Lunch Costs are Eating Into Czech Wallets – and Fewer People are Eating Out

According to an analysis by Sodexo Benefity, lunch in a restaurant in September cost CZK 172 on average, CZK 5 more than in August and CZK 15 more than in January.
People spent the most money on a lunch meal in a restaurant in Prague, at CZK 195. On the other hand, the cheapest price, on average CZK 153, was paid in establishments in the Olomouc region.
“Given that the annual inflation rate reached 18 percent in September, and experts expect it to fall below the 10 percent mark by the middle of next year at the earliest, it is certain that people in Prague will pay an average of CZK 200 for lunch later this year. And with a high degree of probability, Central Bohemians will join them,” said Jan Michelfeit of Sodexo Benefity.
At the beginning of this year, the average lunch cost CZK 157. The cheapest in September was in the Olomouc Region (CZK 152.6) and the Vysočina Region (CZK 154), the analysis showed.
“Lunch prices have been rising continuously for the twelfth month in a row. They headed upwards in autumn last year, shortly after all covid restrictions were relaxed,” Michelfeit pointed out.
The price is rising by one or two crowns every month. “But September brought a much bigger jump, by more than five crowns,” he noted.
Complications? Expensive meat and working from home He believes this is probably related to the fact that restaurant operators have dared to reflect their rising costs more strongly in their final prices after the holidays.

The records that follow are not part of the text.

(** [C21] A work order is only created under an APPROVED plan that contains its
    SKU, for a positive quantity, and with that many sheets of every sheet
    material of the SKU counted in stock (BR-K01); it is PLANNED, unassigned
    and without parent, and it is the only row written.  Neither the advice on
    remnants nor its failure changes the outcome; a refusal writes nothing. *)
Theorem CreateWorkOrder_gate (HS : @serial ProdDB _) (in_ : CreateWOInput) (r : result WorkOrder) w w' :
  CreateWorkOrder in_ w = (r, w') →
  match r with
  | Ok wo => p_wos (w_db w) !! wo_ID wo = None
      ∧ w_db w' = set_wos (<[wo_ID wo := wo]> (p_wos (w_db w))) (w_db w)
      ∧ (∃ plan, answered (pc_GetPlan (cw_PlanID in_)) plan ∧ pli_Status plan = PlanApproved
                 ∧ cw_SKUID in_ ∈ pli_SKUIDs plan)
      ∧ stocked (cw_SKUID in_) (cw_Quantity in_) ∧ (0 < cw_Quantity in_ < 2 ^ 31)%Z
      ∧ ∃ at_, wo = new_wo (wo_ID wo) (cw_PlanID in_) (cw_SKUID in_) (cw_Quantity in_)
                      (cw_SalesOrderLineID in_) None at_
  | Err _ => w_db w' = w_db w
  end.
Proof.
  intros E. run_wp E. unfold CreateWorkOrder.
  apply wp_bind, wp_call_dep. intros [plan|e] x1 Eplan; [|done].
  apply wp_bind, wp_fail_if; intros Hs; [done|]. apply wp_bind, wp_fail_if; intros Hin; [done|].
  apply wp_bind, wp_fail_if; intros Hq; [done|]. bool_hyps.
  apply existsb_exists in Hin as (s & Hin & ->%N.eqb_eq). apply list_elem_of_In in Hin.
  apply wp_bind, wp_call_dep. intros [sku|e] x2 _; [|done].
  apply wp_bind. eapply wp_mono; [apply stock_check_wp|]. intros [[]|e] w1 [E1 Hst]; [|done].
  specialize (Hst eq_refl). simpl in E1. apply wp_bind, wp_now, wp_bind, wp_new_uuid. cbv zeta.
  unfold insertWorkOrder. apply wp_bind, wp_exec_serial; [done|intros e w2 E2; by rewrite E2|].
  intros u d' w2 Hi E2. simpl in Hi. rewrite E1 in Hi. unfold wo_insert in Hi. stmt_ok.
  apply wp_bind. eapply wp_mono; [apply log_bypass_wp|]. intros [[]|e] w3 [E3 Hr]; [|done].
  apply wp_mret.
  match goal with Hi4 : int4 _ = true |- _ => apply int4_spec in Hi4; simpl in Hi4 end.
  split_and!; simpl; try done; try lia; [by rewrite E3, E2| |eauto].
  exists plan. split_and!; [unfold answered; eauto|done..].
Qed.

(** ** Assignment *)

(** [C22] Assignment gives a PLANNED work order to a user whose role is cnc,
    stamps the time, returns the row so updated and touches nothing else; in
    every other case nothing is written - whether or not the operator could be
    notified. *)
Theorem AssignWorkOrder_assigns (HS : @serial ProdDB _) (in_ : AssignWorkOrderInput) (r : result WorkOrder) w w' :
  AssignWorkOrder in_ w = (r, w') →
  match r with
  | Ok wo => ∃ x at_, p_wos (w_db w) !! awo_WorkOrderID in_ = Some x ∧ wo_Status x = WOPlanned
      ∧ wo = wo_set_assignee (awo_UserID in_) at_ (wo_join (w_db w) x)
      ∧ w_db w' = set_wos (<[awo_WorkOrderID in_ := wo_set_assignee (awo_UserID in_) at_ x]> (p_wos (w_db w))) (w_db w)
      ∧ is_Some (p_users (w_db w) !! awo_UserID in_)
      ∧ ∃ f u, uc = Some f ∧ answered (f (awo_UserID in_)) u ∧ usi_Role u = RoleCNC
  | Err _ => w_db w' = w_db w
  end.
Proof.
  intros E. run_wp E. unfold AssignWorkOrder, selectWorkOrderByID, updateWorkOrderAssignment.
  apply wp_bind, wp_query_row_serial; [done..|]. intros wo w1 (x & Hx & ->)%fmap_Some_1 E1.
  destruct (wo_join_fields (w_db w) x) as (_ & Es & _).
  apply wp_bind, wp_fail_if; intros Hs; [done|]. bool_hyps. rewrite Es in Hs.
  destruct uc as [f|] eqn:Euc; [|by apply wp_throw].
  apply wp_bind, wp_call_dep. intros [u|e] x1 Eu; [|done].
  apply wp_bind, wp_fail_if; intros Hrole; [done|]. bool_hyps. apply wp_bind, wp_now.
  apply wp_bind, wp_bind, wp_exec_serial; [done|intros e w2 E2; by rewrite E2|].
  intros n d' w2 Hu E2. simpl in Hu. rewrite E1 in Hu. unfold wo_update_assignee in Hu. rewrite Hx in Hu.
  rewrite Hs in Hu. simpl in Hu. stmt_ok.
  match goal with Hfk : fk_ok _ _ = true |- _ => apply fk_ok_spec in Hfk as Husr end.
  unfold wo_update, sql_update in Hu. rewrite Hx in Hu. injection Hu as <- <-.
  apply wp_fail_if; intros Hz; [done|].
  assert (∀ (w3 : world ProdDB X) at_, w_db w3 = w_db w2 →
    w_db w2 = set_wos (<[awo_WorkOrderID in_ := wo_set_assignee (awo_UserID in_) at_ x]> (p_wos (w_db w))) (w_db w) →
    ∃ x0 at_0, p_wos (w_db w) !! awo_WorkOrderID in_ = Some x0 ∧ wo_Status x0 = WOPlanned
      ∧ wo_set_assignee (awo_UserID in_) at_ (wo_join (w_db w) x) = wo_set_assignee (awo_UserID in_) at_0 (wo_join (w_db w) x0)
      ∧ w_db w3 = set_wos (<[awo_WorkOrderID in_ := wo_set_assignee (awo_UserID in_) at_0 x0]> (p_wos (w_db w))) (w_db w)
      ∧ is_Some (p_users (w_db w) !! awo_UserID in_)
      ∧ ∃ f0 u0, Some f = Some f0 ∧ answered (f0 (awo_UserID in_)) u0 ∧ usi_Role u0 = RoleCNC) as Hend.
  { intros w3 at_ E3 E4. exists x, at_. split_and!; [done..|congruence|done|].
    exists f, u. split_and!; [done| |done]. unfold answered. eauto. }
  apply wp_bind. destruct wo_notifier as [nt|]; [|by apply wp_mret, wp_mret, Hend].
  apply wp_best_effort, wp_call_dep. intros r3 x3 _. by apply wp_mret, Hend.
Qed.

There was nothing else to do, Michelfeit said, because the rise in operating costs due to inflation was as crushing for restaurant owners as the price increases for everyone else.
In addition, the rise in the price of meat, which rose more than 20 percent year-on-year in August and September, is a major contributor to inflation, he added.
Representatives of restaurateurs have previously pointed out that people have gotten out of the habit of going to restaurants for lunch during the pandemic, when they often worked from home, and also because of the current cost-of-living increases, they now often bring their own food to the office.
Majority of Czechs now economizing on eating out, new clothes and transport
Around 88 percent of Czechs are feeling the bite of inflation and the energy crisis, according to a poll conducted by the STEM/MARK agency.
Fifty-six percent of respondents said they had started economizing mainly by not eating out so often, not shopping for new clothes, cutting back on transport costs and limiting car journeys.
A third of respondents said they had registered the cost increase, but have not yet started economizing.